Saved entries
□ □ □ □ □

(** A requested grant is accepted exactly when it is a global one without
    projects or a scoped one with a role and at least one project, all of them
    existing and within the user's reach; an accepted selection is sorted and
    free of duplicates, and a request that names a role or a selection, even an
    empty one, never becomes global access unless it says so. Validation
    changes nothing. *)
Theorem validate_token_scope user request grant s s' :
  ValidateTokenScope user request s = Ok (grant, s') ↔ s' = s ∧ valid_grant s user request grant.
Proof.
  unfold ValidateTokenScope, valid_grant.
  replace (if String.eqb (Scope request) "" then _ else Scope request)
    with (requested_scope request).
  2: { unfold requested_scope. case_match; [|done].
       destruct (String.eqb (Role request) ""); cbn; [|done]. by destruct (ProjectIDs request). }
  set (ids := default [] (ProjectIDs request)).
  destruct (String.eqb_spec (requested_scope request) "global") as [Hg|Hng].
  { rewrite Hg. destruct ids as [|x l] eqn:Ei; cbn [length]; rewrite ?bool_decide_true by done;
      rewrite ?bool_decide_false by done; cbn [negb orb].
    - destruct (String.eqb_spec (Role request) "") as [Hr|Hr]; cbn [negb andb];
        [|destruct (Valid (Role request)) eqn:Hv; cbn [negb]].
      3: { split; [done|]. intros (_ & ? & Hrole & [(_ & [?|?] & _)|(? & _)]); congruence. }
      all: split;
        [intros [= <- <-]; split_and!; try done; left; split_and!; try done;
           first [by left | by right]
        |intros (-> & Hs & Hrole & [(_ & _ & _ & Hp)|(? & _)]); [|congruence]];
        destruct grant; cbn in *; by subst.
    - split; [done|]. intros (_ & Hs & _ & [(_ & _ & ? & _)|(? & _)]); [done|congruence]. }
  destruct (String.eqb_spec (requested_scope request) "scoped") as [Hs|]; cbn [negb orb].
  2: { split; [done|]. intros (_ & ? & _ & [(? & _)|(? & _)]); congruence. }
  destruct (Valid (Role request)) eqn:Hv; cbn [negb].
  2: { split; [done|]. intros (_ & ? & Hr & [(? & _)|(_ & ? & _)]); congruence. }
  rewrite Hs. apply validated_selection; [done|done].
Qed.
End scopes.

(** ** Saving a grant *)

Definition same_grant (g1 g2 : TokenScope) : Prop :=
  Scope g1 = Scope g2 ∧ Role g1 = Role g2 ∧ default [] (ProjectIDs g1) = default [] (ProjectIDs g2).

Lemma strictly_sorted_of l : StronglySorted Z.le l → NoDup l → StronglySorted Z.lt l.
Proof.
  induction 1 as [|x l Hl IH Hx]; intros Hnd; [constructor|].
  apply NoDup_cons in Hnd as [Hnin Hnd]. constructor; [by apply IH|].
  apply Forall_forall. intros y Hy. rewrite Forall_forall in Hx. specialize (Hx _ Hy).
  assert (x ≠ y) by (by intros ->). lia.
Qed.

Lemma projects_sorted a id : StronglySorted Z.lt (projects_of_token a id).
Proof.
  unfold projects_of_token. apply strictly_sorted_of; [apply sorted_ids|].
  rewrite sort_by_perm. apply NoDup_fmap_2_strong.
  - intros [i1 p1] [i2 p2] [Hi1 _]%list_elem_of_filter [Hi2 _]%list_elem_of_filter. cbn in *.
    by intros ->; subst.
  - apply NoDup_filter, NoDup_elements.
Qed.

Definition with_projects (tp : gset (string * Z)) (s : DB) : DB :=
  set_access (ax_set_token_projects tp (db_access s)) s.

Lemma add_projects id ids s :
  NoDup ids → is_Some (ax_tokens (db_access s) !! id) →
  Forall (λ p, is_Some (db_projects s !! p) ∧ (id, p) ∉ ax_token_projects (db_access s)) ids →
  ∃ tp, for_each ids (AddApiTokenProject id) s = Ok (tt, with_projects tp s) ∧
    ∀ i p, (i, p) ∈ tp ↔ (i, p) ∈ ax_token_projects (db_access s) ∨ i = id ∧ p ∈ ids.
Proof.
  revert s. induction ids as [|p ids IH]; intros s Hnd Ht Hall; cbn [for_each].
  { exists (ax_token_projects (db_access s)). split.
    - unfold with_projects, mret, tx_ret. by destruct s as [? ? ? ? ? ? ? ? ? ? ? ? ? ? ? ? ? ? ? ? ? ? ? ? ? ? ? ? ? [] ?].
    - intros i p. split; [by left|]. intros [?|[_ Hp]]; [done|by apply elem_of_nil in Hp]. }
  apply NoDup_cons in Hnd as [Hnin Hnd]. apply Forall_cons in Hall as [[Hp Hnew] Hall].
  set (tp := {[ (id, p) ]} ∪ ax_token_projects (db_access s)).
  assert (AddApiTokenProject id p s = Ok (tt, with_projects tp s)) as Hadd.
  { unfold AddApiTokenProject. by rewrite !bool_decide_true by done. }
  rewrite (bind_ok _ _ _ _ _ Hadd).
  destruct (IH (with_projects tp s)) as (tp' & Hrun & Htp'); [done|done| |].
  { rewrite Forall_forall in Hall |- *. intros q Hq. destruct (Hall _ Hq) as [Hex Hqnew].
    split; [done|]. cbn. unfold tp. intros [[= ->]%elem_of_singleton|?]%elem_of_union; done. }
  exists tp'. split; [exact Hrun|]. intros i q. rewrite Htp'. cbn. unfold tp.
  rewrite elem_of_union, elem_of_singleton, elem_of_cons. naive_solver.
Qed.

(** The tables after a grant is saved. *)
Definition granted (s : DB) (id : string) (t : ApiToken) (grant : TokenScope)
    (tp : gset (string * Z)) : DB :=
  with_projects tp (set_access (ax_set_tokens
    (<[id := tk_set_TokenRole (Role grant) (tk_set_Scope (Scope grant) t)]>
       (ax_tokens (db_access s))) (db_access s)) s).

□ □ □ □ □

*Problem requirements*
Check the data for lines with "congruence" and give only their number.

*Exercise result*
5